We live in an age where people are loathe to judge injustice. 
they did judge, they just found you unworthy. But they don’t want to come out and say that. 
Your grief isn’t nearly as important as their discomfort 
Infidelity only happens to those who deserve it, who do the Wrong Sorts of Things. Unlike the smug People Above Judgment who are immune from chumpdom

Those are so spot on but this one is the jewel ... Cheaters have many narratives, but the favorite is happiness. Hey, we deserve to be happy. Really this is for the best. Carlos, in time, will be happier too! He’ll find someone who is a better fit, and hey, really he owes to all to this life change made possible by infidelity. 

That's EXACTLY almost word for word what my ex told me on the day of our divorce. Her destruction of our family was going to make everyone happier, it was for the best, just wait and see !! I'd find someone who would make me happy!


I wondered for a long time if I was such a bad person, as she painted me to be in counseling, why would she wish another woman to be tied with someone as bad as me? truth was, it was self justification for her actions, nothing more, nothing less.




Thank you for that thread - wow, so true on so many levels the responses


----------



## Benbutton

Arkansas said:


> the person I'm dating now, she didn't go through anything like this so she doesn't know the feeling. In fact, I don't know anyone who went through what I did, not like it went down.

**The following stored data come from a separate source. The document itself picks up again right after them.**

Definition multicastgeminterworkingterminationpointBME : ManagedEntityDefinition :=
  mkDef "MulticastGemInterworkingTerminationPoint" 281 [Create; Delete; GetMsg; GetNextMsg; SetMsg; SetTableMsg] 65472 (attrs [
    Uint16Field "ManagedEntityId" PointerAttributeType 0 0 [Read; SetByCreate] false false false 0;
    Uint16Field "GemPortNetworkCtpConnectivityPointer" PointerAttributeType 32768 0 [Read; SetByCreate; Write] false false false 1;
    ByteField "InterworkingOption" EnumerationAttributeType 16384 0 [Read; SetByCreate; Write] false false false 2;
    Uint16Field "ServiceProfilePointer" PointerAttributeType 8192 0 [Read; SetByCreate; Write] false false false 3;
    Uint16Field "NotUsed1" UnsignedIntegerAttributeType 4096 0 [Read; SetByCreate; Write] false false false 4;
    ByteField "PptpCounter" UnsignedIntegerAttributeType 2048 255 [Read] false true false 5;
    ByteField "OperationalState" EnumerationAttributeType 1024 0 [Read] true true false 6;
    Uint16Field "GalProfilePointer" PointerAttributeType 512 0 [Read; SetByCreate; Write] false false false 7;
    ByteField "NotUsed2" UnsignedIntegerAttributeType 256 0 [Read; SetByCreate; Write] false false false 8;
    TableField "Ipv4MulticastAddressTable" TableAttributeType 128 12 [Read; Write] false false false 9;
    TableField "Ipv6MulticastAddressTable" TableAttributeType 64 24 [Read; Write] false true false 10])
    CreatedByOlt UnknownSupport [0].

Definition multicastoperationsprofileBME : ManagedEntityDefinition :=
  mkDef "MulticastOperationsProfile" 309 [Create; Delete; GetMsg; GetNextMsg; SetMsg; SetTableMsg] 65535 (attrs [
    Uint16Field "ManagedEntityId" PointerAttributeType 0 0 [Read; SetByCreate] false false false 0;
    ByteField "IgmpVersion" EnumerationAttributeType 32768 0 [Read; SetByCreate; Write] false false false 1;
    ByteField "IgmpFunction" EnumerationAttributeType 16384 0 [Read; SetByCreate; Write] false false false 2;
    ByteField "ImmediateLeave" EnumerationAttributeType 8192 0 [Read; SetByCreate; Write] false false false 3;
    Uint16Field "UpstreamIgmpTci" UnsignedIntegerAttributeType 4096 0 [Read; SetByCreate; Write] false true false 4;
    ByteField "UpstreamIgmpTagControl" UnsignedIntegerAttributeType 2048 0 [Read; SetByCreate; Write] false true false 5;
    Uint32Field "UpstreamIgmpRate" UnsignedIntegerAttributeType 1024 0 [Read; SetByCreate; Write] false true false 6;
    TableField "DynamicAccessControlListTable" TableAttributeType 512 24 [Read; Write] false false false 7;
    TableField "StaticAccessControlListTable" TableAttributeType 256 24 [Read; Write] false false false 8;
    TableField "LostGroupsListTable" TableAttributeType 128 10 [Read] false true false 9;
    ByteField "Robustness" UnsignedIntegerAttributeType 64 0 [Read; SetByCreate; Write] false true false 10;
    Uint32Field "QuerierIpAddress" UnsignedIntegerAttributeType 32 0 [Read; SetByCreate; Write] false true false 11;
    Uint32Field "QueryInterval" UnsignedIntegerAttributeType 16 0 [Read; SetByCreate; Write] false true false 12;
    Uint32Field "QueryMaxResponseTime" UnsignedIntegerAttributeType 8 0 [Read; SetByCreate; Write] false true false 13;
    Uint32Field "LastMemberQueryInterval" UnsignedIntegerAttributeType 4 0 [Read; Write] false true false 14;
    ByteField "UnauthorizedJoinRequestBehaviour" UnsignedIntegerAttributeType 2 0 [Read; Write] false true false 15;
    MultiByteField "DownstreamIgmpAndMulticastTci" OctetsAttributeType 1 3 (replicate 3 0) [Read; SetByCreate; Write] false true false 16])
    CreatedByOlt UnknownSupport [].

Divorced yes, but not with all the layers and so, it helps to see the responses here


I see what you mean about your new relationship. I can honestly say some of the reasons I ended up remarried to the woman I'm with now was due in large part to her compassion, empathy, and knowing how important trust and communication are to me. That being said though, the number one reason we are so close was because she saw me going through the divorce, the infidelity and how much it impacted me. So while she didn't experience it herself, she witnessed what it did to me.


----------



## drencrom

Arkansas said:


> What bothers me is .... that my friends, family, her family ..... they're all going to eventually allow time to erase what happened or at least blur it all.


It may not be the first thing that comes to mind when they think of your X, but they will not forget what she did, trust me on that. I know several people that have cheated and even years later there are conversations that the occasional "cheating POS" type comments will come up.

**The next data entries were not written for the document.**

(* ===== verification/Mib.v ===== *)
(** * MIB: the data of the store

    The types of src/internal/mib/store.go that its operations share: keys, instances,
    origins, errors, attribute capabilities, operations and changes. *)

From S2P Require Import Prelude MeTypes MeClasses MeLib.

Inductive Origin := OriginONU | OriginOLT.
#[export] Instance Origin_eq_dec : EqDecision Origin.
Proof. solve_decision. Defined.

(** [Key]: the class id and the entity id. *)
Abbreviation Key := (Z * Z)%type.

Record Instance_ := mkInstance {
  i_Key : Key;
  i_Attributes : AttributeValueMap;
  i_Origin : Origin
}.
#[export] Instance Instance_eq_dec : EqDecision Instance_.
Proof. solve_decision. Defined.

(** [ResultError]: its result code and its masks ([Cause] is a message). [PlainError] is an
    error of another type; [Joined] is [errors.Join] of an error and a later one, which
    [errors.As] searches in order. *)
Inductive MibError :=
| ResultError (Result FailedMask UnsupportedMask : Z)
| PlainError (what : string)
| Joined (first rest : MibError).

Definition result (code : Z) : MibError := ResultError code 0 0.

Record AttributeCapability := mkCapability {
  LowerLimit : Z;
  UpperLimit : Z;
  BitField : Z;
  CodePoints : list Z
}.

Inductive Operation :=
| OperationCreate | OperationSet | OperationSetTable | OperationDelete | OperationReset
| OperationCommand | OperationAutonomous.

Record Change := mkChange {
  ch_Operation : Operation;
  ch_StateDomain : string;
  ch_Before : option Instance_;
  ch_After : option Instance_;
  ch_Snapshot : list Instance_;
  ch_MIBDataSync : Z
}.

Definition ClassID_of (i : Instance_) : Z := fst (i_Key i).
Definition EntityID_of (i : Instance_) : Z := snd (i_Key i).

(** ** Class ids and attribute names (the generated package's constants) *)

Definition OnuDataClassID : Z := 2.
Definition CircuitPackClassID : Z := 6.
Definition PhysicalPathTerminationPointEthernetUniClassID : Z := 11.
Definition ExtendedVlanTaggingOperationConfigurationDataClassID : Z := 171.
Definition OnuGClassID : Z := 256.
Definition AniGClassID : Z := 263.
Definition UniGClassID : Z := 264.
Definition MulticastGemInterworkingTerminationPointClassID : Z := 281.
Definition OmciClassID : Z := 287.
Definition ManagedEntityMeClassID : Z := 288.
Definition AttributeMeClassID : Z := 289.
Definition MulticastOperationsProfileClassID : Z := 309.
Definition MulticastSubscriberConfigInfoClassID : Z := 310.
Definition MulticastSubscriberMonitorClassID : Z := 311.
Definition Onu3GClassID : Z := 441.

Definition OnuData_MibDataSync : string := "MibDataSync".
Definition AniG_SignalFailThreshold : string := "SignalFailThreshold".
Definition AniG_SignalDegradeThreshold : string := "SignalDegradeThreshold".
Definition AniG_LowerOpticalThreshold : string := "LowerOpticalThreshold".
Definition AniG_UpperOpticalThreshold : string := "UpperOpticalThreshold".
Definition AniG_LowerTransmitPowerThreshold : string := "LowerTransmitPowerThreshold".
Definition AniG_UpperTransmitPowerThreshold : string := "UpperTransmitPowerThreshold".
Definition Onu3G_LatestRestartReason : string := "LatestRestartReason".
Definition Onu3G_TotalNumberOfStatusSnapshots : string := "TotalNumberOfStatusSnapshots".
Definition Onu3G_NumberOfValidStatusSnapshots : string := "NumberOfValidStatusSnapshots".
Definition Onu3G_NextStatusSnapshotIndex : string := "NextStatusSnapshotIndex".
Definition Onu3G_StatusSnapshotRecordTable : string := "StatusSnapshotRecordTable".
Definition Onu3G_SnapAction : string := "SnapAction".
Definition Onu3G_MostRecentStatusSnapshot : string := "MostRecentStatusSnapshot".
Definition Onu3G_ResetAction : string := "ResetAction".
Definition Onu3G_EnhancedMode : string := "EnhancedMode".
Definition ExtVlan_MaxSize : string := "ReceivedFrameVlanTaggingOperationTableMaxSize".
Definition ExtVlan_Table : string := "ReceivedFrameVlanTaggingOperationTable".
Definition ExtVlan_EnhancedTable : string := "EnhancedReceivedFrameClassificationAndProcessingTable".
Definition McastGem_Ipv4Table : string := "Ipv4MulticastAddressTable".
Definition McastGem_Ipv6Table : string := "Ipv6MulticastAddressTable".
Definition McastOps_DynamicTable : string := "DynamicAccessControlListTable".
Definition McastOps_StaticTable : string := "StaticAccessControlListTable".
Definition McastOps_LostGroups : string := "LostGroupsListTable".
Definition McastSub_ServicePackageTable : string := "MulticastServicePackageTable".
Definition McastSub_PreviewTable : string := "AllowedPreviewGroupsTable".
Definition McastMon_Ipv4Groups : string := "Ipv4ActiveGroupListTable".
Definition McastMon_Ipv6Groups : string := "Ipv6ActiveGroupListTable".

Yes, over time people will forget, a little. But they will always remember what they did to you. But honestly, that shouldn't even be your biggest concern in life. You should concentrate on being happy.
Just take solace in the fact that if people don't want to brand her with the scarlet S, it doesn't change the fact of who she is. She will be someone else's problem. She is no longer yours. THAT is what should make you happy.


----------



## Marc878

Arkansas said:


> wow
> 
> 
> We live in an age where people are loathe to judge injustice.
> they did judge, they just found you unworthy. But they don’t want to come out and say that.
> Your grief isn’t nearly as important as their discomfort
> Infidelity only happens to those who deserve it, who do the Wrong Sorts of Things. Unlike the smug People Above Judgment who are immune from chumpdom
> 
> Those are so spot on but this one is the jewel ... Cheaters have many narratives, but the favorite is happiness. Hey, we deserve to be happy. Really this is for the best. Carlos, in time, will be happier too! He’ll find someone who is a better fit, and hey, really he owes to all to this life change made possible by infidelity.
> 
> That's EXACTLY almost word for word what my ex told me on the day of our divorce. Her destruction of our family was going to make everyone happier, it was for the best, just wait and see !! I'd find someone who would make me happy!
> 
> 
> I wondered for a long time if I was such a bad person, as she painted me to be in counseling, why would she wish another woman to be tied with someone as bad as me? truth was, it was self justification for her actions, nothing more, nothing less.
> 
> 
> 
> 
> Thank you for that thread - wow, so true on so many levels the responses


You got a big dose of:

*Blame-shifting* is when a person does something wrong or inappropriate, and then dumps the blame on someone else to avoid taking responsibility for their own behavior.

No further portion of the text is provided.